(address . bug-guix@gnu.org)
Hi,
Well, I am in a quest to make Guix more robust for the worst-case
scenario: Savannah is unreachable (as well as other servers). For
context, it matters when using Guix for reproducing scientific
production. An example of such worst-case, see [1]. Well, this quote:
The first annoyance is that guix time-machine needs an access to the
server git.savannah.gnu.org, although the Git repository is already
cloned and already contains the required commit.
is almost tackled by #65352; at least tracked. :-)
Investigating that, I am noticed that the current design is suboptimal,
IMHO. I am reporting here and I hope to improve the situation by
reducing the number of network requests.
It matters in worst-case scenario of scientific production. And it also
matters for people with poor or unstable network link.
Sorry if the report is hard to follow, I did my best for being clear.
To keep the discussion simple, I only consider the Git reference
specification ’branch’ and ’tag-or-commit’. These Git reference
specification that various internal procedures are using is poorly
documented. See the docstring of the procedure ’update-cached-checkout’
from (guix git) for an idea or the implementation of ’resolve-reference’
for the complete list.
Let consider only the Git reference specifications:
(branch . "string")
(tag-or-commit . "string")
because that are what “guix time-machine” sets from the CLI or reads
from channels.scm files, IIUC.
The command “guix time-machine” starts to call ’cached-channel-instance’
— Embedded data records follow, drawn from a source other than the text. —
(** The outer [catch] of [ensureCeloNetwork]. *)
Definition switch_failed (error : Js.Error) : Async W bool :=
  emit (ConsoleError "Error ensuring Celo network:" error) ;;
  (if Js.strict_eq (Js.code error) 4001 then
     alert "Network switch was rejected. Please switch to Celo Sepolia manually."
   else
     alert "Failed to switch to Celo Sepolia. Please switch manually in your wallet.") ;;
  ret false.

Definition ensureCeloNetwork : Async W bool :=
  ethereum <- getEthereum ;;
  if negb ethereum then
    alert "MetaMask is not installed" ;;
    ret false
  else
    try_catch
      (currentChainId <- request_eth_chainId ;;
       if is_celo currentChainId then ret true
       else
         switch_or_add ;;
         poll maxAttempts)
      switch_failed.

(** "Double-check chain one more time before sending": [true] when
    [handleVerify] goes on to the contract write, [false] when it
    returns. *)
Definition double_check_chain : Async W bool :=
  ethereum <- getEthereum ;;
  if ethereum then
    finalChainId <- request_eth_chainId ;;
    if negb (is_celo finalChainId) then
      alert "Please switch to Celo Sepolia network before verifying." ;;
      ret false
    else ret true
  else ret true.

Definition write_verifyUser : Async W string :=
  request (writeContract P SISTER_SAFE_CONTRACT_ADDRESS "verifyUser")
          (WriteContract SISTER_SAFE_CONTRACT_ADDRESS "verifyUser").

(** [handleVerify], with [isConnected] as the render that created the
    handler saw it. *)
Definition handleVerify (isConnected : bool) : Async W unit :=
  try_catch
    (if negb isConnected then
       alert "Please connect your wallet first."
     else
       isOnCelo <- ensureCeloNetwork ;;
       if negb isOnCelo then ret tt
       else
         proceed <- double_check_chain ;;
         if negb proceed then ret tt
         else
           txHash <- write_verifyUser ;;
           emit (ConsoleLog ("Verification transaction sent: " ++ txHash)) ;;
           alert "Verification transaction sent.")
    (fun error =>
       emit (ConsoleError "Error verifying user:" error) ;;
       if Js.message_includes error "chain" || Js.message_includes error "network" then
         alert "Transaction failed. Please ensure you are on Celo Sepolia network."
       else
         alert "Verification failed. Check console for details.").

(** What the provider answers to a direct chain-id read in world [w]:
    is it the target chain. *)
Definition provider_on_celo (w : W) : bool :=
  match fst (eth_chainId P w) with
  | Resolved chain => is_celo chain
  | Rejected _ => false
  end.

End Page.

(** ** Reading traces *)

Definition is_add (ev : Event) : bool :=
  match ev with AddEthereumChain _ _ => true | _ => false end.

Definition is_switch (ev : Event) : bool :=
  match ev with SwitchChain _ _ => true | _ => false end.

Definition is_write (ev : Event) : bool :=
  match ev with WriteContract _ _ _ => true | _ => false end.

(** The requests that go to the wallet, the chain or the timer; alerts and
    console output are the rest. *)
Definition is_request (ev : Event) : bool :=
  match ev with
  | Alert _ | ConsoleLog _ | ConsoleError _ _ => false
  | _ => true
  end.

Definition add_requests (t : list Event) : nat := List.length (filter is_add t).
Definition switch_requests (t : list Event) : nat := List.length (filter is_switch t).
Definition write_requests (t : list Event) : nat := List.length (filter is_write t).

(** How the successive switch requests of a trace settled. *)
Definition switch_results (t : list Event) : list (Settled unit) :=
  flat_map (fun ev => match ev with SwitchChain _ r => [r] | _ => [] end) t.

(** What the outer [catch] of [ensureCeloNetwork] shows for [error]. *)
Definition failure_report (error : Js.Error) : list Event :=
  [ConsoleError "Error ensuring Celo network:" error;
   Alert (if Js.strict_eq (Js.code error) 4001
          then "Network switch was rejected. Please switch to Celo Sepolia manually."
          else "Failed to switch to Celo Sepolia. Please switch manually in your wallet.")].

(** What the [catch] of [handleVerify] shows for [error]. *)
Definition verify_failure_report (error : Js.Error) : list Event :=
  [ConsoleError "Error verifying user:" error;
   Alert (if Js.message_includes error "chain" || Js.message_includes error "network"
          then "Transaction failed. Please ensure you are on Celo Sepolia network."
          else "Verification failed. Check console for details.")].

(** What [handleVerify] does once the write has settled as [r]. *)
Definition write_report (address : string) (r : Settled string) : list Event :=
  WriteContract address "verifyUser" r ::
  match r with
  | Resolved txHash =>
      [ConsoleLog ("Verification transaction sent: " ++ txHash);
       Alert "Verification transaction sent."]
  | Rejected e => verify_failure_report e
  end.

(** One turn of the polling loop that read [r]. *)
Definition poll_round (r : Settled string) : list Event :=
  [Timeout 500; EthChainId r].

(** A read of the chain id that resolved to another chain than the
    target. *)
Definition read_mismatch (celoSepolia : Chain) (r : Settled string) : bool :=
  match r with
  | Resolved chain => negb (is_celo celoSepolia chain)
  | Rejected _ => false
  end.

(** [sends_only ok m]: every event of every run of [m] satisfies [ok]. *)
Definition sends_only {W A} (ok : Event -> bool) (m : Async W A) : Prop :=
  forall w, Forall (fun ev => ok ev = true) (trace (m w)).

(** The run of the switch that follows the add, and of the further switch
    that the handler issues when that one fails with what the handler
    takes for "the network exists". *)
Definition switch_after_add {W} (P : Provider W) (celoSepolia : Chain) (w : W)
  : Settled unit * W * list Event :=
  let target := id celoSepolia in
  match switchChain P target w with
  | (Resolved u, w1) => (Resolved u, w1, [SwitchChain target (Resolved u)])
  | (Rejected e, w1) =>
      if add_failed_network_exists e then
        (fst (switchChain P target w1), snd (switchChain P target w1),
         [SwitchChain target (Rejected e);
          SwitchChain target (fst (switchChain P target w1))])
      else (Rejected e, w1, [SwitchChain target (Rejected e)])
  end.

(** ** Scripted worlds

    A world that is the number of awaited operations completed so far,
    with a script that tells what each operation answers at each tick. *)

Record Script : Type := mkScript {
  ethereum_at : nat -> bool;
  chainId_at : nat -> Settled string;
  add_at : nat -> Settled unit;
  switch_at : nat -> Settled unit;
  write_at : nat -> Settled string
}.

Definition scripted (s : Script) : Provider nat :=
  {| window_ethereum := ethereum_at s;
     eth_chainId := fun t => (chainId_at s t, S t);
     wallet_addEthereumChain := fun _ t => (add_at s t, S t);
     switchChain := fun _ t => (switch_at s t, S t);
     setTimeout := fun _ t => S t;
     writeContract := fun _ _ t => (write_at s t, S t) |}.

(** Modelled from the spec: [lib/wagmi], which defines [celoSepolia], is not
    among the sources; the spec names the target chain id 11142220, and the
    other fields are those of the public Celo Sepolia testnet.  Only the
    concrete runs below use it. *)
Definition celoSepolia_11142220 : Chain :=
  {| id := 11142220;
     name := "Celo Sepolia";
     nativeCurrency_name := "CELO";
     nativeCurrency_symbol := "CELO";
     nativeCurrency_decimals := 18;
     rpcUrls_default_http := ["https://forno.celo-sepolia.celo-testnet.org"];
     blockExplorers_default_url := "https://celo-sepolia.blockscout.com" |}.

Definition contract_0x5afe : string := "0x5afe".

Definition user_rejected : Js.Error :=
  {| Js.code := Some 4001; Js.data_code := None;
     Js.message := Some "User rejected the request." |}.

Definition unrecognized_chain : Js.Error :=
  {| Js.code := Some 4902; Js.data_code := None;
     Js.message := Some "Unrecognized chain ID." |}.

Definition internal_error : Js.Error :=
  {| Js.code := Some (-32603); Js.data_code := None;
     Js.message := Some "Internal JSON-RPC error." |}.

(** A wallet that is installed and already on the target chain. *)
Definition wallet_on_celo : Script :=
  {| ethereum_at := fun _ => true;
     chainId_at := fun _ => Resolved "0xaa044c";
     add_at := fun _ => Resolved tt;
     switch_at := fun _ => Resolved tt;
     write_at := fun _ => Resolved "0x7a" |}.

(** No wallet extension. *)
Definition no_wallet : Script :=
  {| ethereum_at := fun _ => false;
     chainId_at := fun _ => Rejected (Js.new_Error "no provider");
     add_at := fun _ => Rejected (Js.new_Error "no provider");
     switch_at := fun _ => Rejected (Js.new_Error "no provider");
     write_at := fun _ => Rejected (Js.new_Error "no provider") |}.

(** A wallet whose add request fails with the generic code -32603. *)
Definition add_internal_error : Script :=
  {| ethereum_at := fun _ => true;
     chainId_at := fun _ => Resolved "0x1";
     add_at := fun _ => Rejected internal_error;
     switch_at := fun _ => Resolved tt;
     write_at := fun _ => Resolved "0x7a" |}.

(** A wallet on chain 1 that accepts the switch and never applies it. *)
Definition switch_never_applied : Script :=
  {| ethereum_at := fun _ => true;
     chainId_at := fun _ => Resolved "0x1";
     add_at := fun _ => Resolved tt;
     switch_at := fun _ => Resolved tt;
     write_at := fun _ => Resolved "0x7a" |}.

(** A wallet on the target chain at the first read; then the handle
    [window.ethereum] is gone and the wallet is on chain 1. *)
Definition handle_lost_after_ensure : Script :=
  {| ethereum_at := fun t => (t =? 0)%nat;
     chainId_at := fun t => match t with
                            | O => Resolved "0xaa044c"
                            | _ => Resolved "0x1"
                            end;
     add_at := fun _ => Resolved tt;
     switch_at := fun _ => Resolved tt;
     write_at := fun _ => Resolved "0x7a" |}.

(** ** The verification-refresh hooks

    The later revision of the page reads the verified flag with
    [useReadContract] and refreshes it from an effect that depends on the
    receipt watcher.  A render is summarised by what the hooks returned in
    it; React runs an effect after the first render and after each render
    in which one of its dependencies differs from the previous render. *)

Module Hooks.

Record Render : Type := mkRender {
  (** [useAccount()] *)
  address : option string;
  isConnected : bool;
  (** [isSuccess] of [useWaitForTransactionReceipt({ hash })] *)
  isVerifySuccess : bool;
  (** which function object [refetch] of [useReadContract] is *)
  refetchVerification : nat
}.

(** Truthiness of [address]: defined and not the empty string. *)
Definition truthy (a : option string) : bool :=
  match a with
  | Some s => negb (String.eqb s "")
  | None => false
  end.

(** [args: address ? [address] : undefined] *)
Definition isVerified_args (r : Render) : option (list string) :=
  match address r with
  | Some a => if truthy (Some a) then Some [a] else None
  | None => None
  end.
passing as argument the procedure ’validate-guix-channel’.
This procedure ’cached-channel-instance’ starts by collecting all the
commits for each channel. It maps the channels list using the procedure
’channel-full-commit’. And that procedure calls
’update-cached-checkout. (1)
Then, ’cached-channel-instance’ calls ’validate-guix-channel’. And this
procedure also calls ’update-cached-checkout’. (2)
Then, ’cached-channel-instance’ calls ’latest-channel-instances’ which
calls ’latest-channel-instance’. And guess what, this procedure also
calls ’update-cached-checkout’. (3)
Ok, let give a look at ’update-cached-checkout’.
This procedure ’update-cached-checkout’ first looks if the Git reference
specification is already in the cached Git checkout using the procedure
’reference-available?’.
Consider that the Git reference specification is (branch . "some"), then
’reference-available?’ returns #false, so it triggers ’remote-fetch’
from Guile-Git. If I read correctly, this generates network traffic and
Savannah needs to be reachable. (I)
Hum, I am not convinced someone is following. Who knows? :-)
Let continue. ’update-cached-checkout’ starts to check some commit
relation and friends. There is an if-branch calling then
’switch-to-ref’ else ’resolve-reference’. Under the hood, the procedure
’switch-to-ref’ is calling ’resolve-reference’.
For the case (branch . "some"), this ’resolve-reference’ procedure calls
’branch-lookup’ from Guile-Git. If I read correctly, this generates
network traffic because of BRANCH-REMOTE and Savannah needs to be
reachable. (II)
Summary: ( (1) + (2) + (3) ) * ( (I) + (II) ) = 6.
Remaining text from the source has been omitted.